FPGA based Efficient Error Reduction Address Generator for WiMAX DEINTERLEAVER

DOI : 10.17577/IJERTV10IS040064

Download Full-Text PDF Cite this Publication

Text Only Version

FPGA based Efficient Error Reduction Address Generator for WiMAX DEINTERLEAVER

Sakhamura Sravanthi 1,* Rajendra Prasad Somineni2

1,* Research Scholar, Department of ECE, Shri JJT University, Jhunjhunu, Rajasthan, India

2 Professor, Department of ECE, VNR Vignana Jothi Institute of Engineering and Technology, Hyderabad, India

Abstract:- A low-multifaceted nature and novel system is proposed to proficiently execute the location age hardware of the 2-D deinterleaver utilized in the WiMAX trans collector utilizing the Xilinx field-programmable Gate Arrray (FPGA). The floor capacity related with the usage of the means, required for the stage of the approaching piece stream in channel interleaver/deinterleaver for IEEE 802.16e standard is hard to actualize in FPGA. A basic calculation alongside its scientific foundation created in this brief, takes out the prerequisite of floor capacity and accordingly permits low-intricacy FPGA usage. The utilization of an inside multiplier of FPGA and the sharing of assets for quadrature stage move keying, 16-quadrature-amplitude modulation (QAM), and 64-QAM adjustments alongside all conceivable code rates makes our way to deal with be novel and profoundly effective when contrasted and regular look-into table-based methodology. The proposed methodology shows huge improvement in the utilization of FPGA resources.

Keywords: FPGA, QAM, WiMAX ,LUT

I. INTRODUCTION

BROADBAND wireless access (BWA) is consistently turning into an all the more provoking contender to the customary wired last mile get to advancements. IEEE has created benchmarks for versatile BWA (IEEE 802.16e) prevalently alluded to as portable WiMAX. The direct interleaver utilized in the WiMAXtransreceiver assumes an essential job in limiting the impact of burst error.In this short, a novel, low-multifaceted nature, fast, and asset effective location generator for the divert deinterleaver utilized in the WiMAXtransreceiver disposing of the prerequisite of floor capacity is proposed. Not many works identified with equipment execution of the interleaver/deinterleaver utilized in a WiMAX framework is accessible in the writing.
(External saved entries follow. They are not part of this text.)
Definition requireManager (managerId : str) : Gx unit := isManager ← reads (λ t, has_own (managers t) managerId); if isManager : bool then mret () else refuse NotAManager.
Definition valid {A} (o : option A) : Gx A := match o with Some a => mret a | None => refuse BadBody end.
Definition isInManagerProject (call : GovCall) (managerId : str) (resourceType : ResourceType) (resourceId : str) : bool :=
  let ownerProjectId := if bool_decide (resourceType = DataStore) then storeProjectId call resourceId else noteProjectId call resourceId in
  bool_decide (is_Some ownerProjectId) && bool_decide (ownerProjectId = projectIdOf call managerId).
Definition requireResourceOfManagerProject (call : GovCall) (managerId : str) (payload : ProposalPayload) : Gx unit :=
  match payload with
  | ResourceAccessPayload resourceType resourceId _ _ => if isInManagerProject call managerId resourceType resourceId then mret () else refuse (ResourceNotFound (if bool_decide (resourceType = DataStore) then DataStore else Note) resourceId)
  | _ => mret ()
  end.
(** [inl Pending] is a pending proposal, [inr position] one that waits. *)
Definition enqueueUnlessDuplicate (call : GovCall) (managerId : str) (incident : str) (payload : ProposalPayload) : Gx (ProposalFiled * list GovNotice) :=
  queuedCountBefore ← reads (λ t, countWaitingOf t managerId);
  identicalPending ← reads (λ t, findPendingTwin t managerId payload);
  match identicalPending with
  | Some twin => mret (mkFiled (p_id twin) true (inl Pending) queuedCountBefore, [])
  | None =>
      identicalWaiting ← reads (λ t, (λ twin, (twin, positionOf t managerId (w_id twin))) <$> findWaitingTwin t managerId payload);
      match identicalWaiting with
      | Some (twin, position) => mret (mkFiled (w_id twin) true (inr position) queuedCountBefore, [])
      | None =>
          hasFreePendingPlace ← reads (λ t, Nat.ltb (countPending t managerId) MAX_PENDING_PROPOSALS_PER_MANAGER);
          if (hasFreePendingPlace : bool) && negb (Nat.ltb 0 queuedCountBefore) then
            _ ← insertProposal (gc_newId call) managerId payload incident (gc_now call);
            inserted ← reads (λ t, findProposal t (gc_newId call));
            match inserted with
            | None => refuse MissingRow
            | Some p => mret (mkFiled (p_id p) false (inl Pending) 0, [GovProposed p])
            end
          else if Nat.leb MAX_QUEUED_PROPOSALS_PER_MANAGER queuedCountBefore then refuse GovernanceQueueFull
          else
            _ ← insertWaiting (gc_newId call) managerId payload incident (gc_now call);
            parked ← reads (λ t, (λ w, (w_id w, length (listWaitingOf t managerId))) <$> list.last (listWaitingOf t managerId));
            match parked with
            | None => refuse MissingRow
            | Some (id, position) => mret (mkFiled id false (inr position) position, [GovQueueChanged managerId position])
            end
      end
  end.
Definition proposeLaw (call : GovCall) (managerId text incident : str) : Gx (ProposalFiled * list GovNotice) :=
  _ ← requireManager managerId; i ← valid (storedIncident incident); payload ← valid (lawPayloadOf text); enqueueUnlessDuplicate call managerId i payload.
Definition proposePermission (call : GovCall) (managerId action scope condition exclusions incident : str) : Gx (ProposalFiled * list GovNotice) :=
  _ ← requireManager managerId; i ← valid (storedIncident incident); payload ← valid (permissionPayloadOf action scope condition exclusions); enqueueUnlessDuplicate call managerId i payload.
Definition requestResourceAccess (call : GovCall) (managerId resourceType resourceId access role incident : str) : Gx (ProposalFiled * list GovNotice) :=
  _ ← requireManager managerId; i ← valid (storedIncident incident); payload ← valid (resourceAccessPayloadOf resourceType resourceId access role);
  _ ← requireResourceOfManagerProject call managerId payload; enqueueUnlessDuplicate call managerId i payload.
The work in shows the gathering of approaching information streams into the square to lessen the recurrence of memory access in a deinterleaver utilizing a traditional look-into table (LUT)- based CMOS address generator for WiMAX based execution of location generator for IEEE 802.16e channel interleaver with just a 1/2 code rate. In the creators have portrayed a limited state machine (FSM)- based location generator of the equivalent interleaver for all reasonable code rates and tweak schemes.It has made 2-D interpretation of the capacities utilized in WiMAX channel deinterleaver to guarantee effective equipment engineering.

Be that as it may, the determinations in don't unmistakably clarify the structure issues, especially for 64-quadrature- plentifulness adjustment (QAM). Equipment execution of floor capacity is mind boggling and expends anomalous huge measure of assets. Customary LUT-based system is seen as ugly from numerous angles, for example, gradualness in activity, utilization of enormous rationale assets prompting wastefulness in asset usage, and so forth. A near report with a LUT-based method affirms the prevalence of our proposed plan. As contrasted and the convoluted and long articulations, especially for 6- QAM and 64-QAM, because of the 2-D interpretation in a conservative and easy to use scientific portrayal and consequent calculation is proposed.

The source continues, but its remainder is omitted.